The album begins with “Big Mike’s”, an introduction that gently guides the listener through Dijon’s style. The sound is gentle and slow, soft guitar overlaid by melodic vocals–– it’s a perfect introduction to just how honest Dijon’s music gets. The album’s third track, “Many Times”, is a powerful high-tempo song dedicated to the frustration of dysfunctional relationships. Dijon sings “there you go again, head low, putting on a show again… It’s the holidays, how come it always ends this way?” The lyrics are accessible and relatable but combine with the complicated instrumentals to create a deeply emotional piece. The track transitions quickly into the slower drums of “Annie”, in which Dijon sings in a delicate high-pitched voice that pleads his lover to stay. The album ventures through the various stages and emotions of a relationship, following this pattern of ups and downs; it remains consistently engaging, the emotionality never wearing down. My favorite track is “Rodeo Clown”; Dijon’s voice is warped and distorted to capture a sense of breaking down as he calls out that his lover is “missin’ out” repeatedly. This drives home the pleading, raw energy of his music. I feel as if I’m watching a desperate argument between lovers and listening to a rebirth of Frank Ocean’s Blonde all at once, and the colorful atmosphere of it is incredibly satisfying in a largely superficial and corporate music industry.

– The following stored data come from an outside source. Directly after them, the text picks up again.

(** [parseInt(s)] with no radix: leading white space is skipped, a sign is
    read, [0x] or [0X] selects base 16, then the longest run of digits is
    taken; no digit at all gives NaN. *)
Definition parseInt (s : string) : number :=
  let s1 := trimStart s in
  let '(negative, s2) :=
    match s1 with
    | String "-" r => (true, r)
    | String "+" r => (false, r)
    | _ => (false, s1)
    end in
  let '(radix, s3) :=
    match s2 with
    | String "0" (String "x" r) => (16, r)
    | String "0" (String "X" r) => (16, r)
    | _ => (10, s2)
    end in
  match spanDigits radix s3 with
  | ([], _) => NaN
  | (ds, _) => Num (if negative then - digitsValue radix ds else digitsValue radix ds)
  end.

(** [parseInt(v)] on a field that may be absent: [undefined] is first
    turned into the string "undefined". *)
Definition parseIntField (v : option string) : number :=
  match v with
  | Some s => parseInt s
  | None => parseInt "undefined"
  end.

(** All of [s] as digits of the radix; [None] when [s] is empty or holds
    another character. *)
Definition allDigits (radix : Z) (s : string) : option Z :=
  match spanDigits radix s with
  | (d :: ds, EmptyString) => Some (digitsValue radix (d :: ds))
  | _ => None
  end.

(** [BigInt(s)] on a string (StringToBigInt): white space is trimmed on
    both sides; the empty string is 0n; otherwise a decimal literal with
    an optional sign, or an unsigned [0x], [0o] or [0b] literal.  [None]
    stands for the SyntaxError thrown on anything else. *)
Definition BigInt (s : string) : option Z :=
  match trim s with
  | EmptyString => Some 0
  | String "0" (String "x" r) | String "0" (String "X" r) => allDigits 16 r
  | String "0" (String "o" r) | String "0" (String "O" r) => allDigits 8 r
  | String "0" (String "b" r) | String "0" (String "B" r) => allDigits 2 r
  | String "-" r => Z.opp <$> allDigits 10 r
  | String "+" r => allDigits 10 r
  | t => allDigits 10 t
  end.

(** Truthiness of a value that is a string or [undefined]. *)
Definition truthy (v : option string) : bool :=
  match v with
  | Some EmptyString | None => false
  | Some _ => true
  end.

(** [===] on values that are strings or [undefined]. *)
Definition strictEq (a b : option string) : bool := bool_decide (a = b).

(** [v?.toLowerCase()] *)
Definition optLower (v : option string) : option string := toLowerCase <$> v.

(** [array.findIndex(p)], with [None] for -1. *)
Fixpoint findIndex {A} (p : A -> bool) (l : list A) : option nat :=
  match l with
  | [] => None
  | x :: l' => if p x then Some O else S <$> findIndex p l'
  end.

(** [array.filter((x, index, array) => p x index array)]: the callback
    sees the index and the whole array. *)
Fixpoint filterFrom {A} (p : A -> nat -> bool) (i : nat) (l : list A) : list A :=
  match l with
  | [] => []
  | x :: l' => if p x i then x :: filterFrom p (S i) l' else filterFrom p (S i) l'
  end.

Definition filterIndexed {A} (p : A -> nat -> list A -> bool) (l : list A) : list A :=
  filterFrom (fun x i => p x i l) O l.

(** [a - b] *)
Definition sub (a b : number) : number :=
  match a, b with
  | Num x, Num y => Num (x - y)
  | _, _ => NaN
  end.

(** [n || d] on Numbers: 0 and NaN are falsy. *)
Definition orNumber (n d : number) : number :=
  match n with
  | NaN | Num 0 => d
  | _ => n
  end.

(** Whether the result of a comparator is above 0; NaN counts as 0. *)
Definition positive (n : number) : bool := lt (Num 0) n.

(** [array.sort(compare)].  The sort is stable: with a consistent
    comparator its result is the one of inserting the elements one by
    one, from the last to the first, each before the first element that
    it does not have to come after.  (With a comparator that is not
    consistent the order is left to the implementation, and is not
    modelled.) *)
Fixpoint insertSorted {A} (compare : A -> A -> number) (x : A) (l : list A) : list A :=
  match l with
  | [] => [x]
  | y :: l' => if positive (compare x y) then y :: insertSorted compare x l' else x :: l
  end.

Throughout the album, Dijon plays with experimental elements that could be seen as risky–– most of the songs lack a distinctive chorus, so the album could hardly be described as catchy. However, that is not Dijon’s purpose; the music is a raw and unfiltered dedication to pure love and loss and the immature emotions that are found in between. Unlike much of the mass-produced and money-grabbing music today that lacks any distinctive emotion or originality, Dijon is a rare voice that echoes pure honesty and feeling. He embraces his sound and does not apologize. I enjoy Dijon’s Absolutely, not for its radio-playability but for its refreshing strength.
You can stream the album for free on Spotify and it is also available on most other popular streaming services. I encourage anyone interested in diversifying their music library to give it a listen, or at least explore Dijon’s more popular and catchy tunes, such as “Skin” and “Nico’s Red Truck”.